What I want to do is also spin off WebSales and Channel, and add a table for each customer in this manner:
TABLE [dbo].[SalesData_Client1]
[CampaignID] int NOT NULL, (PK and FK to the SalesData table)
[WebSales] float NOT NULL DEFAULT 0,
[Channel] nvarchar(20) NOT NULL DEFAULT ''
ADD CONSTRAINT [CK__SalesData_Client1__CustomersCampaignID]
CHECK (dbo.CustomerOfCampaignID(CampaignID) = Client1)
Then I would drop those columns from the original table and make the second client a table like this as well. The boss thinks this means we'll have to add too many tables as we gain clients, and wants to add more columns. He would rather change the SalesData table like this:
TABLE [dbo].[SalesData]
[CampaignID] int IDENTITY(1, 1) NOT NULL, (This is the PK)
[CustomerID] int NULL,
[Calls] float NULL,
[Responses] float NULL,
[Sales] float NULL,
[Revenue] money NULL,
[Cost] money NULL,
[Unknown] char(10) NULL,
[Misc1] float NULL,
[Misc2] nvarchar(20) NULL
[Misc3] int NULL,
[Misc4] int NULL
[Misc5] int NULL
Where the "Misc" columns can be used for whatever, and then the programmers can "just figure it out based on the client". I know the reasons as to why you shouldn't do it this way, it violates normalization and will make performance worse and worse as we add columns, etc. But he keeps coming back with "It's way simpler" and doesn't like that every new client could mean another new table. He also makes the point that newer columns like Websales might be used by more than 1 client eventually, and it will be a huge pain to have it in multiple subtype tables, or to move it from multiple subtype tables to the main table if we should ever want to do that.

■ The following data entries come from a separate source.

(** A packet lost. *)
Lemma misses_step A B dlen st olen A' B' e d j : encoderOf A = Some e → decoderOf B = Some d →
  lossy_stream j (enc_context e) (dec_context d) → misses A B dlen st olen A' B' →
  st = SWITCH_STATUS_SUCCESS ∧ olen = dlen ∧
  ∃ e' d', encoderOf A' = Some e' ∧ decoderOf B' = Some d' ∧ lossy_stream 0 (enc_context e') (dec_context d').
Proof.
  intros He Hd HS (n & pcm & m & bits & elen & packet & len & mo & out & out' & Hargs & Hmod & Hpos & EE & HD & ED).
  destruct (lossy_invariant _ _ _ HS) as (Hwe & Hwd & _).
  destruct (encode_success A e n pcm dlen m bits elen A' packet len He Hwe Hargs Hmod EE) as (e' & sizes & He' & HF & -> & Hlen).
  apply decoderOf_inv in Hd as (context & Hcx & Hdx). destruct HD as (_ & _ & _ & Ho & Hdl & Hdl2).
  rewrite (decode_empty_run B context d), <-Hlen, Nat2Z.id in ED by (done || lia).
  destruct (concealFrames d out 0 (length sizes)) as [[d' o']|] eqn:EC; [|done]. cbn [bind] in ED. injection ED as <- <- <- <-.
  assert (dlen = 160 * Z.of_nat (length sizes)) as Ed by (rewrite Hlen; divmod).
  split_and!; [done|done|]. exists e', d'. split_and!; [done|done|].
  pose proof (concealFrames_stream packet mo _ 0 sizes _ HF d out j 0 d' o' HS Ho ltac:(lia) ltac:(lia) EC) as H.
  destruct sizes; [cbn in Ed; lia|exact H].
Qed.

Lemma call_stream k A B : call k A B →
  ∃ e d, encoderOf A = Some e ∧ decoderOf B = Some d ∧ lossy_stream k (enc_context e) (dec_context d).
Proof.
  induction 1 as [FE FD h1 h2 A B flags1 flags2 vad1 vad2 h1' h2' A' B' H1 H2 E1 E2|
    k A B packet dlen len st olen A' B' _ (e & d & He & Hd & HS) HD Hk|k A B packet dlen st olen A' B' _ (e & d & He & Hd & HS) HD|k A B dlen st olen A' B' _ (e & d & He & Hd & HS) HD].
  - destruct (init_encoder _ _ _ _ _ _ _ _ H1 E1) as (v & h3 & e & Ee & He).
    destruct (init_decoder _ _ _ _ _ _ _ _ H2 E2) as (h4 & h5 & d & Ed & Hd). exists e, d. split_and!; [done|done|].
    by apply (lossy_stream_init _ _ _ _ _ _ _ Ee Ed).
  - apply (delivers_step A B packet dlen len st olen A' B' e d k _ He Hd HS HD). by left.
  - apply (delivers_step A B packet dlen 2 st olen A' B' e d k _ He Hd HS HD). by right.
  - by apply (misses_step A B dlen st olen A' B' e d k He Hd HS HD).
Qed.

Is there a better method than supertype/subtype solution that I came up with that can make things easier for him and the programmers? An important note is that each client's data is basically in it's own universe and will NEVER mix. I realize it's kind of subjective and the answer will depend on how many "Misc" columns we are seriously expecting. The reason I want to go the subtype route is because the next client could require 5 new bigint columns for all I know.